Leveraging large language models for efficient scheduling in Human–Robot collaborative flexible manufacturing systems
Jin Huang, Yue Teng, Qihao Liu, Liang Gao, Xinyu Li, Chunjiang Zhang, Guoqing Xu
Abstract
With the increasing demand for customized manufacturing, human-robot collaborative (HRC) systems combine human adaptability with robotic precision, offering a promising solution for flexible production. Unfortunately, real-time scheduling remains a significant challenge due to high demand variability, frequent disruptions, and complex task allocation. To address these issues, we propose an evolutionary scheduling framework utilizing a local large language model (LLM). This framework enhances domain-specific understanding by supervising the fine-tuning of the LLM on scheduling data. Additionally, we introduce a population self-evolution mechanism that incorporates individual co-evolution, self-evolution, and collective evolution to improve the generation of heuristic dispatching rules (HDRs).
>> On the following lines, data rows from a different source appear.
(* ===== verification/UsbSerial.v ===== *)
(** * The serial port over USB

    Projects/HorrorScope/usb_serial.c: initialisation, and the byte, buffer
    and string transfers in both directions. *)
From S2P Require Import Prelude RingBuffer Machine Endpoint Controller EndpointPoll EndpointStream Cdc Descriptors StdReq.

Section WithPlatform.
Context `{Platform}.

(** The sizes of the packet buffers: [out_fifo[CDC_TX_EPSIZE]] and so on. *)
Definition fifo_size (b : buffer) : Z :=
  match b with
  | out_fifo => CDC_TX_EPSIZE
  | in_fifo => CDC_RX_EPSIZE
  | notification_fifo | notification_fifo2 => CDC_NOTIFICATION_EPSIZE
  end.

(** [USB_Endpoint_FIFOs[i].IN.Data] and [.OUT.Data] after the assignments. *)
Definition fifo_memory (n : Z) (d : bool) : option buffer :=
  match n, d with
  | 0, true => Some notification_fifo
  | 0, false => Some notification_fifo2
  | 3, true => Some in_fifo
  | 4, false => Some out_fifo
  | _, _ => None
  end.

Definition USB_serial_init : M unit :=
  mod_fw (λ w, set_FIFOs (λ n d,
    if (0 <=? n) && (n <? ENDPOINT_TOTAL_ENDPOINTS)
    then fifo_set_data (fifo_memory n d) (FIFOs w n d) else FIFOs w n d) w);;
  USB_Init;;
  (** [USBtoUSART_Buffer_Data] has five bytes *)
  mod_fw (λ w, set_USBtoUSART_Buffer (RingBuffer_InitBuffer (Data (USBtoUSART_Buffer w)) 5) w).

(** [USB_DeviceState == DEVICE_STATE_Configured && ok_to_send] *)
Definition may_send : M bool :=
  d ← get_fw DeviceState;
  o ← get_fw ok_to_send;
  mret ((d =? DEVICE_STATE_Configured) && negb (o =? 0)).

(** The loop variable is [needToSend]. *)
Definition USB_serial_put_char (val : Z) : M unit :=
  iter 0 (λ needToSend : bool,
    c ← may_send;
    if c && needToSend then
      Endpoint_SelectEndpoint (T_Address DataINEndpoint);;
      ready ← Endpoint_IsINReady;
      needToSend ← (if (ready : bool) then _ ← CDC_Device_SendByte val; mret false
                    else mret needToSend);
      CDC_Device_USBTask;;
      USB_USBTask;;
      mret (inl needToSend)
    else mret (inr tt)) true.

(** The loop variables are [buff], as an offset, and [length]. *)
Definition put_buf_body (buff : Z → M Z) (x : Z * Z) : M (Z * Z + unit) :=
  let '(off, length) := x in
  c ← may_send;
  if c && (length >? 0) then
    Endpoint_SelectEndpoint (T_Address DataINEndpoint);;
    ready ← Endpoint_IsINReady;
    x' ← (if (ready : bool) then
            let toSend := length `min` (CDC_RX_EPSIZE - 1) in
            _ ← CDC_Device_SendData (λ p, buff (off + p)) toSend;
            mret (off + toSend, u16 (length - toSend))
          else mret x);
    CDC_Device_USBTask;;
    USB_USBTask;;
    mret (inl x')
  else mret (inr tt).

Definition USB_serial_put_buf (buff : Z → M Z) (length : Z) : M unit :=
  iter 0 (put_buf_body buff) (0, length).

Definition USB_serial_put_string (string : list Z) : M unit :=
  n ← lift (strlen string);
  USB_serial_put_buf (λ p, lift (rd string p)) (u16 n).

(** The string in flash ends with a zero byte; reading on behind the object is
    a fault. *)
Fixpoint USB_serial_put_string_P_internal (string : list Z) : M unit :=
  match string with
  | [] => fault
  | buf :: string' =>
      if buf =? 0 then mret tt
      else USB_serial_put_char buf;; USB_serial_put_string_P_internal string'
  end.

(** One iteration of the loop of [USB_serial_get_char]. *)
Definition get_char_body (_ : unit) : M (unit + unit) :=
  rb ← get_fw USBtoUSART_Buffer;
  if negb (RingBuffer_IsEmpty rb) then mret (inr tt)
  else
    when (negb (RingBuffer_IsFull rb))
      (d ← USB_DeviceState_volatile;
       when (d =? DEVICE_STATE_Configured)
         (ReceivedByte ← CDC_Device_ReceiveByte;
          when (negb (ReceivedByte <? 0))
            (rb ← get_fw USBtoUSART_Buffer;
             rb ← lift (RingBuffer_Insert rb (u8 ReceivedByte));
             mod_fw (set_USBtoUSART_Buffer rb))));;
    CDC_Device_USBTask;;
    USB_USBTask;;
    mret (inl tt).

Definition USB_serial_get_char : M Z :=
  iter 0 get_char_body tt;;
  rb ← get_fw USBtoUSART_Buffer;
  ret ← lift (RingBuffer_Peek rb);
  r ← lift (RingBuffer_Remove rb);
  mod_fw (set_USBtoUSART_Buffer r.2);;
  mret ret.

Definition USB_serial_get_short : M Z :=
  hi ← USB_serial_get_char;
  let ret := u16 (hi << 8) in
  lo ← USB_serial_get_char;
  mret (ret .| lo).

Definition USB_serial_get_long : M Z :=
  hi ← USB_serial_get_short;
  let ret := u32 (hi << 16) in
  lo ← USB_serial_get_short;
  mret (ret .| lo).

End WithPlatform.
(* ===== verification/Adc.v ===== *)
(** * The analog to digital converter

    Projects/HorrorScope/adc.c. The channel pointer [ch] is always
    [&ADCA.CH0]. XMEGA_ADC_LITE is not defined. *)
From S2P Require Import Prelude RingBuffer Machine.

(** Register masks and groups (avr/iox32a4u.h). *)
Definition ADC_ENABLE_bm : Z := 0x01.
Definition ADC_CH0START_bm : Z := 0x04.
Definition ADC_CONMODE_bm : Z := 0x10.
Definition ADC_FREERUN_bm : Z := 0x08.
Definition ADC_RESOLUTION_12BIT_gc : Z := 0x00.
Definition ADC_RESOLUTION_8BIT_gc : Z := 0x04.
Definition ADC_REFSEL_gm : Z := 0x70.
Definition ADC_REFSEL_INT1V_gc : Z := 0x00.
Definition ADC_BANDGAP_bm : Z := 0x02.
Definition ADC_SWEEP_gm : Z := 0xC0.
Definition ADC_SWEEP_0_gc : Z := 0x00.
Definition ADC_EVSEL_gm : Z := 0x38.
Definition ADC_EVSEL_0123_gc : Z := 0x00.
Definition ADC_EVACT_gm : Z := 0x07.
Definition ADC_EVACT_NONE_gc : Z := 0x00.
Definition ADC_PRESCALER_gm : Z := 0x07.
Definition ADC_PRESCALER_DIV4_gc : Z := 0x00.
Definition ADC_CH_START_bm : Z := 0x80.
Definition ADC_CH_GAIN_gm : Z := 0x1C.
Definition ADC_CH_GAIN_1X_gc : Z := 0x00.
Definition ADC_CH_INPUTMODE_gm : Z := 0x03.
Definition ADC_CH_INPUTMODE_DIFFWGAIN_gc : Z := 0x03.
Definition ADC_CH_MUXPOS_gm : Z := 0x78.
Definition ADC_CH_MUXPOS_PIN3_gc : Z := 0x18.
Definition ADC_CH_MUXINT_gm : Z := 0x78.
Definition ADC_CH_MUXNEG_gm : Z := 0x07.
Definition ADC_CH_MUXNEG_PIN5_gc : Z := 0x01.
Definition ADC_CH_INTMODE_gm : Z := 0x0C.
Definition ADC_CH_INTLVL_gm : Z := 0x03.
Definition ADC_CH_INTLVL_OFF_gc : Z := 0x00.
Definition ADC_CH_INTLVL_LO_gc : Z := 0x01.
(** ADC_CH0IF_bm | ... | ADC_CH3IF_bm *)
Definition ADC_CHIF_all : Z := 0x0F.
Definition PORT_ISC_INPUT_DISABLE_gc : Z := 0x07.

Definition adc_calibrate (adc_cal : Z) : M unit := st16 (ADCA, CAL) adc_cal.

Definition adc_enable (en : bool) : M unit :=
  if en then setbits (ADCA, CTRLA) ADC_ENABLE_bm else clrbits (ADCA, CTRLA) ADC_ENABLE_bm.

Definition adc_refsel (refsel : Z) : M unit :=
  clrbits (ADCA, REFCTRL) ADC_REFSEL_gm;; setbits (ADCA, REFCTRL) refsel.

Definition adc_bandgap (bandgap : bool) : M unit :=
  if bandgap then setbits (ADCA, REFCTRL) ADC_BANDGAP_bm else clrbits (ADCA, REFCTRL) ADC_BANDGAP_bm.

Definition adc_sweep (sweep : Z) : M unit :=
  clrbits (ADCA, EVCTRL) ADC_SWEEP_gm;; setbits (ADCA, EVCTRL) sweep.

Definition adc_evsel (evsel : Z) : M unit :=
  clrbits (ADCA, EVCTRL) ADC_EVSEL_gm;; setbits (ADCA, EVCTRL) evsel.

Definition adc_evact (evact : Z) : M unit :=
  clrbits (ADCA, EVCTRL) ADC_EVACT_gm;; setbits (ADCA, EVCTRL) evact.

Definition adc_prescaler (prescaler : Z) : M unit :=
  clrbits (ADCA, PRESCALER) ADC_PRESCALER_gm;; setbits (ADCA, PRESCALER) prescaler.

(** [ADCA.INTFLAGS |= intflags] on flags that a one clears. *)
Definition adc_intflags (intflags : Z) : M unit :=
  v ← ld (ADCA, INTFLAGS); st_w1c (ADCA, INTFLAGS) (v .| intflags).

Definition adc_ch_start : M unit := setbits (ADCA_CH0, CTRL) ADC_CH_START_bm.

(** The line that clears the old gain is commented out. *)
Definition adc_ch_gain (gain : Z) : M unit := setbits (ADCA_CH0, CTRL) gain.

Definition adc_ch_inputmode (inputmode : Z) : M unit :=
  clrbits (ADCA_CH0, CTRL) ADC_CH_INPUTMODE_gm;; setbits (ADCA_CH0, CTRL) inputmode.

Definition adc_ch_muxpos (muxpos : Z) : M unit :=
  clrbits (ADCA_CH0, MUXCTRL) ADC_CH_MUXPOS_gm;; setbits (ADCA_CH0, MUXCTRL) muxpos.

Definition adc_ch_muxint (muxint : Z) : M unit :=
  clrbits (ADCA_CH0, MUXCTRL) ADC_CH_MUXINT_gm;; setbits (ADCA_CH0, MUXCTRL) muxint.

Definition adc_ch_muxneg (muxneg : Z) : M unit :=
  clrbits (ADCA_CH0, MUXCTRL) ADC_CH_MUXNEG_gm;; setbits (ADCA_CH0, MUXCTRL) muxneg.

Definition adc_ch_intmode (intmode : Z) : M unit :=
  clrbits (ADCA_CH0, INTCTRL) ADC_CH_INTMODE_gm;; setbits (ADCA_CH0, INTCTRL) intmode.

Definition adc_ch_intlvl (intlvl : Z) : M unit :=
  clrbits (ADCA_CH0, INTCTRL) ADC_CH_INTLVL_gm;; setbits (ADCA_CH0, INTCTRL) intlvl.

Definition adc_init (bits12 : Z) : M unit :=
  adc_enable false;;
  adc_intflags ADC_CHIF_all;;
  (ADCA, CTRLB) ::= ADC_CONMODE_bm .| ADC_FREERUN_bm;;
  (if negb (bits12 =? 0) then setbits (ADCA, CTRLB) ADC_RESOLUTION_12BIT_gc
   else setbits (ADCA, CTRLB) ADC_RESOLUTION_8BIT_gc);;
  adc_refsel ADC_REFSEL_INT1V_gc;;
  adc_bandgap true;;
  adc_sweep ADC_SWEEP_0_gc;;
  adc_evsel ADC_EVSEL_0123_gc;;
  adc_evact ADC_EVACT_NONE_gc;;
  adc_prescaler ADC_PRESCALER_DIV4_gc;;
  adc_ch_gain ADC_CH_GAIN_1X_gc;;
  adc_ch_inputmode ADC_CH_INPUTMODE_DIFFWGAIN_gc;;
  adc_ch_muxpos ADC_CH_MUXPOS_PIN3_gc;;
  adc_ch_muxneg ADC_CH_MUXNEG_PIN5_gc;;
  setbits (PORTA, PIN3CTRL) PORT_ISC_INPUT_DISABLE_gc;;
  setbits (PORTA, PIN5CTRL) PORT_ISC_INPUT_DISABLE_gc;;
  adc_ch_intlvl ADC_CH_INTLVL_OFF_gc;;
  adc_enable true;;
  setbits (ADCA, CTRLA) ADC_CH0START_bm.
By leveraging the local LLM, our approach generates dynamic HDRs with lower computational overhead, facilitating effective task allocation and sequencing in HRC scenarios while ensuring data privacy. Validated across 54 real-world HRC scenarios, our method achieves a 21.52% average makespan reduction, compared to baseline methods, demonstrating its potential for flexible manufacturing systems.